We have a new paper accepted (in press) on the role of landscape processes on climate. It is
Woldemichael, A. T., F. Hossain, R. Pielke Sr., and A. Beltrán-Przekurat (2012), Understanding the impact of dam-triggered land use/land cover change on the modification of extreme precipitation, Water Resour. Res., 48, WXXXXX, doi:10.1029/2011WR011684.

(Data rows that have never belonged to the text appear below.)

(* ===== verification/Errors.v ===== *)
(** Go errors: the sentinel errors of [internal/domain/errors.go],
    [internal/domain/delegation/lifecycle.go], [internal/domain/model/errors.go],
    [internal/domain/tool/errors.go] and [internal/domain/guardrail/errors.go],
    wrapping by [fmt.Errorf("...: %w", err)], and [errors.Is]. *)

From stdpp Require Import base strings list.
From S2P Require Import GoPrelude.

Inductive DomainError :=
| ErrNotFound | ErrConflict | ErrUnauthorized | ErrForbidden | ErrValidation
| ErrRateLimited | ErrGuardrailViolation | ErrTenantMismatch | ErrRLSViolation
| ErrReplayDetected | ErrExpired | ErrInvalidToken | ErrInvalidCredentials
| ErrReviewNotPending | ErrNotImplemented.

Inductive DelegationError :=
| ErrScopeIntersectionEmpty | ErrCrossTenantDelegationProhibited
| ErrDepthLimitExceeded | ErrFanOutLimitExceeded | ErrBudgetExhausted
| ErrCycleDetected | ErrGrantRevokedOrConsumed | ErrInvalidGrantTransition.

Inductive ModelError :=
| ErrProviderUnavailable | ErrProviderTimeout | ErrProviderRateLimited
| ErrProviderAuthFailed | ErrProviderInvalidRequest | ErrNoHealthyProvider.

Inductive ToolError :=
| ErrToolNotFound | ErrToolDefinitionMismatch | ErrToolTimeout
| ErrToolResourceExhausted | ErrToolExecutionFailed | ErrToolNotAllowed
| ErrMaxIterationsExceeded | ErrToolRepository.

Inductive GuardrailError :=
| ErrExternalClassifierUnavailable | ErrClassifierTimeout | ErrClassifierConfig
| ErrCompositeNoClassifiers | ErrCircuitBreakerOpen
| ErrNoClassifiersConfigured | ErrExternalClassifierFailed.

(** A Go [error] value. [EOther] is an [errors.New] made on the spot or an error
    of a driver, known by its text only; [EWrap] is [fmt.Errorf("msg: %w", e)].
    [ESqlNoRows] is [database/sql]'s [ErrNoRows]. [EPanic] is no error value: it
    stands for a panic on its way to the router's [Recoverer]. *)
Inductive error :=
| EDomain (e : DomainError)
| EDelegation (e : DelegationError)
| EModel (e : ModelError)
| ETool (e : ToolError)
| EGuardrail (e : GuardrailError)
| ESqlNoRows
| EPanic
| EOther (msg : string)
| EWrap (msg : string) (e : error).

#[global] Instance DomainError_eq_dec : EqDecision DomainError.
Proof. solve_decision. Defined.
#[global] Instance DelegationError_eq_dec : EqDecision DelegationError.
Proof. solve_decision. Defined.
#[global] Instance ModelError_eq_dec : EqDecision ModelError.
Proof. solve_decision. Defined.
#[global] Instance ToolError_eq_dec : EqDecision ToolError.
Proof. solve_decision. Defined.
#[global] Instance GuardrailError_eq_dec : EqDecision GuardrailError.
Proof. solve_decision. Defined.
#[global] Instance error_eq_dec : EqDecision error.
Proof. solve_decision. Defined.

Coercion EDomain : DomainError >-> error.
Coercion EDelegation : DelegationError >-> error.
Coercion EModel : ModelError >-> error.
Coercion ETool : ToolError >-> error.
Coercion EGuardrail : GuardrailError >-> error.

(** The error a caller answers instead of [e]; a panic it does not see. *)
Definition unless_panic (e answer : error) : error := if bool_decide (e = EPanic) then EPanic else answer.

(** ** Error texts *)

Definition DomainError_text (e : DomainError) : string :=
  match e with
  | ErrNotFound => "resource not found"
  | ErrConflict => "resource conflict"
  | ErrUnauthorized => "unauthorized"
  | ErrForbidden => "forbidden"
  | ErrValidation => "validation failed"
  | ErrRateLimited => "rate limited"
  | ErrGuardrailViolation => "guardrail violation"
  | ErrTenantMismatch => "tenant mismatch"
  | ErrRLSViolation => "RLS violation"
  | ErrReplayDetected => "replay detected"
  | ErrExpired => "expired"
  | ErrInvalidToken => "invalid token"
  | ErrInvalidCredentials => "invalid credentials"
  | ErrReviewNotPending => "review not pending"
  | ErrNotImplemented => "not implemented"
  end.

Definition DelegationError_text (e : DelegationError) : string :=
  match e with
  | ErrScopeIntersectionEmpty => "scope intersection is empty"
  | ErrCrossTenantDelegationProhibited => "cross-tenant delegation is prohibited"
  | ErrDepthLimitExceeded => "delegation depth limit exceeded"
  | ErrFanOutLimitExceeded => "delegation fan-out limit exceeded"
  | ErrBudgetExhausted => "delegation budget exhausted"
  | ErrCycleDetected => "delegation cycle detected"
  | ErrGrantRevokedOrConsumed => "grant is revoked or consumed"
  | ErrInvalidGrantTransition => "invalid grant status transition"
  end.

Definition ModelError_text (e : ModelError) : string :=
  match e with
  | ErrProviderUnavailable => "provider unavailable"
  | ErrProviderTimeout => "provider timeout"
  | ErrProviderRateLimited => "provider rate limited"
  | ErrProviderAuthFailed => "provider authentication failed"
  | ErrProviderInvalidRequest => "provider invalid request"
  | ErrNoHealthyProvider => "no healthy provider available"
  end.

Definition ToolError_text (e : ToolError) : string :=
  match e with
  | ErrToolNotFound => "tool not found"
  | ErrToolDefinitionMismatch => "tool definition mismatch"
  | ErrToolTimeout => "tool execution timeout"
  | ErrToolResourceExhausted => "tool resource exhausted (fuel/memory)"
  | ErrToolExecutionFailed => "tool execution failed"
  | ErrToolNotAllowed => "tool not allowed (HITL rejected)"
  | ErrMaxIterationsExceeded => "max iterations exceeded"
  | ErrToolRepository => "tool repository unavailable"
  end.

Definition GuardrailError_text (e : GuardrailError) : string :=
  match e with
  | ErrExternalClassifierUnavailable => "external classifier unavailable"
  | ErrClassifierTimeout => "classifier request timeout"
  | ErrClassifierConfig => "classifier configuration invalid"
  | ErrCompositeNoClassifiers => "no classifiers configured in composite"
  | ErrCircuitBreakerOpen => "circuit breaker open"
  | ErrNoClassifiersConfigured => "no classifiers configured"
  | ErrExternalClassifierFailed => "external classifier failed"
  end.

(** [err.Error()] *)
Fixpoint Error (e : error) : string :=
  match e with
  | EDomain e => DomainError_text e
  | EDelegation e => DelegationError_text e
  | EModel e => ModelError_text e
  | ETool e => ToolError_text e
  | EGuardrail e => GuardrailError_text e
  | ESqlNoRows => "sql: no rows in result set"
  | EPanic => "panic"
  | EOther msg => msg
  | EWrap msg e => msg +:+ ": " +:+ Error e
  end.

(** [errors.Is(err, target)]: [target] is found by following [%w] wrappings. *)
Fixpoint errors_Is (e target : error) : bool :=
  bool_decide (e = target) ||
  match e with EWrap _ e' => errors_Is e' target | _ => false end.

Lemma errors_Is_unfold e target :
  errors_Is e target =
    (bool_decide (e = target) ||
     match e with EWrap _ e' => errors_Is e' target | _ => false end)%bool.
Proof. by destruct e. Qed.

Lemma errors_Is_refl e : errors_Is e e = true.
Proof. rewrite errors_Is_unfold, bool_decide_eq_true_2; done. Qed.

Lemma errors_Is_wrap msg e target :
  errors_Is e target = true -> errors_Is (EWrap msg e) target = true.
Proof. intros H. rewrite errors_Is_unfold, H. apply orb_true_r. Qed.

(** Wrapping never hides a cause. *)
#[export] Hint Resolve errors_Is_refl errors_Is_wrap : gateway.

The abstract reads [highlight added]
Two specific questions are addressed in this study regarding dams (artificial reservoirs). (1) Can a dam (artificial reservoir) and the land use/land cover (LULC) changes triggered by it physically alter extreme precipitation? The term extreme precipitation (EP) is used as a way of representing the model-derived upper bound of precipitation that pertains to the engineering definition of the standard probable maximum precipitation (PMP) used in design of dams. (2) Among the commonly experienced LULC changes due to dams, which type of change leads to the most detectable alteration of extreme precipitation? The American River Basin (ARW) and the Folsom dam were selected as a study region. Four scenarios of LULC change (comprising also various reservoir surface areas) were analyzed in a step by step fashion to elucidate the scenario leading to most significant impact on EP. The Regional Atmospheric Modeling System (RAMS, version 6.2) was used to analyze the impact of these LULC scenarios in two modes. In the first mode (called normal), the probable precipitation pattern due to each LULC scenario was identified. The second mode (called moisture-maximized), the PMP pattern represented from a 100% relative humidity profile was generated as an indicator of extreme precipitation (EP). For the particular case of ARW and Folsom dam, irrigation was found as having the most detectable impact on EP (a 5% increase in 72 h total for the normal mode and a 3% increase for the moisture-maximized mode) in and around the ARW watershed. Doubling the reservoir size, on the other hand, brought only a small change in EP. Our RAMS-simulated results demonstrate that LULC changes driven by dams can, in fact, alter the local to regional hydrometeorology as well as extreme precipitation. There is a strong possibility of a positive feedback mechanism initiated by irrigated landscapes located upwind of orographic rain producing watersheds that are impounded by large dams.
In the conclusions we wrote
The key goal of our study was to seek answers to two specific science questions: (1) Can a dam (artificial reservoir) and the land use/land cover (LULC) changes triggered by it physically contribute to the modification of extreme precipitation? (2) Among the commonly experienced LULC change due to dams, which type of change leads to the most detectable alteration of extreme precipitation? The answer to our first question is a “yes” while for the second question, we observed that for a dam in which the irrigated land is down- stream and upwind, the irrigation impact is much more superior from the two examined impacts in modifying the extreme precipitation patterns.
This is another in the continuing series of papers by ourselves and other colleagues that document the first-order climate forcing of land use/land cover change.